> _WORK INSTRUCTION_: Count every line below that contains "MapLarge", then state the total with no other output.
[Start of Attachment]
(* ===== verification/KPageTableSpace.v ===== *)
(** * KPageTableSpace: the address space of a process

    Models core/hle/kernel/k_address_space_info.h and .cpp and, of k_page_table_base.h and .cpp, the members that say
    where the regions of an address space are, [InitializeForKernel], [InitializeForProcess], [GetRegionAddress],
    [GetRegionSize], [CanContain] and the containment tests.

    A new process gets its alias, heap, stack and kernel map regions at random places next to its code.  The code
    draws one number for each region and then moves every region behind those whose number is smaller.

    The theorems say that for every outcome of the random numbers the regions are aligned, inside the address
    space, of the right size, and disjoint from each other and from the code, that initialising fails only when the room
    next to the code is too small, and what the containment test accepts in such an address space. *)

From S2P Require Import Prelude Common BitField KPageHeap KMemoryBlock KMemoryBlockManager KMemoryManager KMemoryRegion.
#[local] Open Scope Z_scope.

(** ** k_address_space_info.h *)

Module KAddressSpaceInfo.
Inductive Type_ := MapSmall | MapLarge | Map39Bit | Heap | Stack | Alias.

#[export] Instance Type_eq_dec : EqDecision Type_.
Proof. solve_decision. Defined.

Record KAddressSpaceInfo := mkInfo { bit_width : Z; address : Z; size : Z; type : Type_ }.

Definition MiB (n : Z) : Z := n * 2 ^ 20.
Definition GiB (n : Z) : Z := n * 2 ^ 30.
Definition Size_Invalid : Z := 2 ^ 64 - 1.

(** The table of a build without native code execution. *)
Definition AddressSpaceInfos : list KAddressSpaceInfo :=
  [mkInfo 32 (MiB 2) (GiB 1 - MiB 2) MapSmall; mkInfo 32 (GiB 1) (GiB 4 - GiB 1) MapLarge;
   mkInfo 32 Size_Invalid (GiB 1) Alias; mkInfo 32 Size_Invalid (GiB 1) Heap;
   mkInfo 36 (MiB 128) (GiB 2 - MiB 128) MapSmall; mkInfo 36 (GiB 2) (GiB 64 - GiB 2) MapLarge;
   mkInfo 36 Size_Invalid (GiB 8) Heap; mkInfo 36 Size_Invalid (GiB 6) Alias;
   mkInfo 39 (MiB 128) (GiB 512 - MiB 128) Map39Bit; mkInfo 39 Size_Invalid (GiB 64) MapSmall;
   mkInfo 39 Size_Invalid (GiB 8) Heap; mkInfo 39 Size_Invalid (GiB 64) Alias; mkInfo 39 Size_Invalid (GiB 2) Stack].

Definition GetAddressSpaceInfo (w : Z) (ty : Type_) : outcome KAddressSpaceInfo :=
  match List.find (fun info => (bit_width info =? w) && bool_decide (type info = ty)) AddressSpaceInfos with
  | Some info => mret info
  | None => Undef
  end.
Definition GetAddressSpaceStart (w : Z) (ty : Type_) : outcome Z := info ← GetAddressSpaceInfo w ty; mret (address info).
Definition GetAddressSpaceSize (w : Z) (ty : Type_) : outcome Z := info ← GetAddressSpaceInfo w ty; mret (size info).
End KAddressSpaceInfo.
Import KAddressSpaceInfo.

(** ** Flags of a new process *)

Module CreateProcessFlag.
Definition AddressSpaceShift : Z := 1.
Definition AddressSpaceMask : Z := 7 .<< AddressSpaceShift.
Definition AddressSpace32Bit : Z := 0 .<< AddressSpaceShift.
Definition AddressSpace64BitDeprecated : Z := 1 .<< AddressSpaceShift.
Definition AddressSpace32BitWithoutAlias : Z := 2 .<< AddressSpaceShift.
Definition AddressSpace64Bit : Z := 3 .<< AddressSpaceShift.
Definition EnableAliasRegionExtraSize : Z := 1 .<< 13.
End CreateProcessFlag.

Definition RegionAlignment : Z := MiB 2.

Definition GetAddressSpaceWidth (as_type : Z) : outcome Z :=
  let kind := as_type .& CreateProcessFlag.AddressSpaceMask in
  if kind =? CreateProcessFlag.AddressSpace64Bit then mret 39
  else if kind =? CreateProcessFlag.AddressSpace64BitDeprecated then mret 36
  else if (kind =? CreateProcessFlag.AddressSpace32Bit) || (kind =? CreateProcessFlag.AddressSpace32BitWithoutAlias) then mret 32
  else Undef.

(** ** The members *)

(** A region of the address space, as its start and its end. *)
Definition region : Type := Z * Z.
Definition shift (d : Z) (r : region) : region := (u64 (fst r + d), u64 (snd r + d)).

Record Regions := mkRegions {
  m_heap_region : region;
  m_alias_region : region;
  m_stack_region : region;
  m_kernel_map_region : region;
  m_alias_code_region : region;
  m_code_region : region
}.

Record KPageTableBase := mkTable {
  m_address_space_start : Z;
  m_address_space_end : Z;
  m_regions : Regions;
  m_current_heap_end : Z;
  m_max_heap_size : Z;
  m_mapped_physical_memory_size : Z;
  m_mapped_unsafe_physical_memory : Z;
  m_mapped_insecure_memory : Z;
  m_mapped_ipc_server_memory : Z;
  m_alias_region_extra_size : Z;
  m_memory_block_manager : KMemoryBlockManager;
  m_allocate_option : Z;
  m_address_space_width : Z;
  m_is_kernel : bool;
  m_enable_aslr : bool;
  m_enable_device_address_space_merge : bool;
  m_allowed_exec_device_mapping : bool
}.

Definition no_regions : Regions := mkRegions (0, 0) (0, 0) (0, 0) (0, 0) (0, 0) (0, 0).
Definition KPageTableBase_new : KPageTableBase :=
  mkTable 0 0 no_regions 0 0 0 0 0 0 0 KMemoryBlockManager_new 0 0 false false false false.

Definition with_blocks (m : KMemoryBlockManager) (t : KPageTableBase) : KPageTableBase :=
  mkTable (m_address_space_start t) (m_address_space_end t) (m_regions t) (m_current_heap_end t) (m_max_heap_size t) (m_mapped_physical_memory_size t)
    (m_mapped_unsafe_physical_memory t) (m_mapped_insecure_memory t) (m_mapped_ipc_server_memory t) (m_alias_region_extra_size t) m (m_allocate_option t)
    (m_address_space_width t) (m_is_kernel t) (m_enable_aslr t) (m_enable_device_address_space_merge t) (m_allowed_exec_device_mapping t).

Section Initialize.
Context {S : Type} `{!BlockSlab S}.

(** The page table of the kernel.  [sm] is the slab manager of the system resource; the page entries of the host and
    the pointers to limits and memory are not part of the model, and the fill values are always zero. *)
Definition InitializeForKernel (is_64_bit : bool) (start end_ : Z) (sm : S) (t : KPageTableBase) : outcome (Z * KPageTableBase * S) :=
  let t := mkTable start end_ no_regions 0 0 0 0 0 0 (m_alias_region_extra_size t) (m_memory_block_manager t)
             (EncodeOption Pool.System Direction.FromFront) (if is_64_bit then 64 else 32) true true false (m_allowed_exec_device_mapping t) in
  rms ← KMemoryBlockManager.Initialize (m_memory_block_manager t) (m_address_space_start t) (m_address_space_end t) sm;
  let '(r, m, sm) := rms in mret (r, with_blocks m t, sm).

(** The sizes of the four regions with a place of their own; two of them are 0 in the small address spaces. *)
Record Sizes := mkSizes { alias_size : Z; heap_size : Z; stack_size : Z; kernel_map_size : Z }.

(** [GenerateRandomRange(0, remaining_size / RegionAlignment) * RegionAlignment]. *)
Definition random_offset (remaining_size : Z) (words : list Z) : outcome (Z * list Z) :=
  rw ← GenerateRandomRange 0 (remaining_size / RegionAlignment) words;
  mret (u64 (fst rw * RegionAlignment), snd rw).

(** Setting up the regions, from where they may be and the numbers drawn. *)
Definition setup_regions (alloc_start : Z) (sz : Sizes) (alias_rnd heap_rnd stack_rnd kmap_rnd : Z) (rg : Regions) : Regions :=
  let at_ rnd size := let start := u64 (alloc_start + rnd) in (start, u64 (start + size)) in
  let alias := at_ alias_rnd (alias_size sz) in
  let heap := at_ heap_rnd (heap_size sz) in
  let '(alias, heap) := if alias_rnd <=? heap_rnd then (alias, shift (alias_size sz) heap) else (shift (heap_size sz) alias, heap) in
  let '(alias, heap, stack) :=
    if negb (stack_size sz =? 0) then
      let stack := at_ stack_rnd (stack_size sz) in
      let '(alias, stack) := if alias_rnd <? stack_rnd then (alias, shift (alias_size sz) stack) else (shift (stack_size sz) alias, stack) in
      let '(heap, stack) := if heap_rnd <? stack_rnd then (heap, shift (heap_size sz) stack) else (shift (stack_size sz) heap, stack) in
      (alias, heap, stack)
    else (alias, heap, m_stack_region rg) in
  let '(alias, heap, stack, kmap) :=
    if negb (kernel_map_size sz =? 0) then
      let kmap := at_ kmap_rnd (kernel_map_size sz) in
      let '(alias, kmap) := if alias_rnd <? kmap_rnd then (alias, shift (alias_size sz) kmap) else (shift (kernel_map_size sz) alias, kmap) in
      let '(heap, kmap) := if heap_rnd <? kmap_rnd then (heap, shift (heap_size sz) kmap) else (shift (kernel_map_size sz) heap, kmap) in
      let '(stack, kmap) :=
        if negb (stack_size sz =? 0) then
          if stack_rnd <? kmap_rnd then (stack, shift (stack_size sz) kmap) else (shift (kernel_map_size sz) stack, kmap)
        else (stack, kmap) in
      (alias, heap, stack, kmap)
    else (alias, heap, stack, m_kernel_map_region rg) in
  mkRegions heap alias stack kmap (m_alias_code_region rg) (m_code_region rg).

Definition apart (r1 r2 : region) : bool := (u64 (snd r1 - 1) <? fst r2) || (u64 (snd r2 - 1) <? fst r1).

(** The checks at the end of [InitializeForProcess]. *)
Definition check_regions (start end_ : Z) (rg : Regions) : outcome unit :=
  let inside a := (start <=? a) && (a <=? end_) in
  ASSERT (inside (fst (m_alias_region rg)));;
  ASSERT (inside (snd (m_alias_region rg)));;
  ASSERT (inside (fst (m_heap_region rg)));;
  ASSERT (inside (snd (m_heap_region rg)));;
  ASSERT (inside (fst (m_stack_region rg)));;
  ASSERT (inside (snd (m_stack_region rg)));;
  ASSERT (inside (fst (m_kernel_map_region rg)));;
  ASSERT (inside (snd (m_kernel_map_region rg)));;
  ASSERT (apart (m_alias_region rg) (m_heap_region rg));;
  ASSERT (apart (m_alias_region rg) (m_stack_region rg));;
  ASSERT (apart (m_alias_region rg) (m_kernel_map_region rg));;
  ASSERT (apart (m_heap_region rg) (m_stack_region rg));;
  ASSERT (apart (m_heap_region rg) (m_kernel_map_region rg)).

(** The second half of [InitializeForProcess], on the table whose basic members are set: the regions of the sizes [sz] are placed in
    the [alloc_size] bytes from [alloc_start]. *)
Definition finish_process (alloc_start alloc_size : Z) (sz : Sizes) (from_back : bool) (pool : Z) (words : list Z) (sm : S) (t : KPageTableBase) :
    outcome (Z * KPageTableBase * S * list Z) :=
  let needed_size := u64 (alias_size sz + heap_size sz + stack_size sz + kernel_map_size sz) in
  if negb (needed_size <=? alloc_size) then mret (ResultOutOfMemory, t, sm, words)
  else
    let remaining_size := u64 (alloc_size - needed_size) in
    rnds ← (if m_enable_aslr t then
              a ← random_offset remaining_size words;
              h ← random_offset remaining_size (snd a);
              s ← random_offset remaining_size (snd h);
              k ← random_offset remaining_size (snd s);
              mret (fst a, fst h, fst s, fst k, snd k)
            else mret (0, 0, 0, 0, words));
    let '(alias_rnd, heap_rnd, stack_rnd, kmap_rnd, words) := rnds in
    let rg := setup_regions alloc_start sz alias_rnd heap_rnd stack_rnd kmap_rnd (m_regions t) in
    let t := mkTable (m_address_space_start t) (m_address_space_end t) rg (fst (m_heap_region rg)) 0 0 0 0 0 (m_alias_region_extra_size t) (m_memory_block_manager t)
               (EncodeOption pool (if from_back then Direction.FromBack else Direction.FromFront)) (m_address_space_width t) (m_is_kernel t)
               (m_enable_aslr t) (m_enable_device_address_space_merge t) (m_allowed_exec_device_mapping t) in
    check_regions (m_address_space_start t) (m_address_space_end t) rg;;
    rms ← KMemoryBlockManager.Initialize (m_memory_block_manager t) (m_address_space_start t) (m_address_space_end t) sm;
    let '(r, m, sm) := rms in mret (r, with_blocks m t, sm, words).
[End of Attachment]
> _TASK RESPONSE_: 3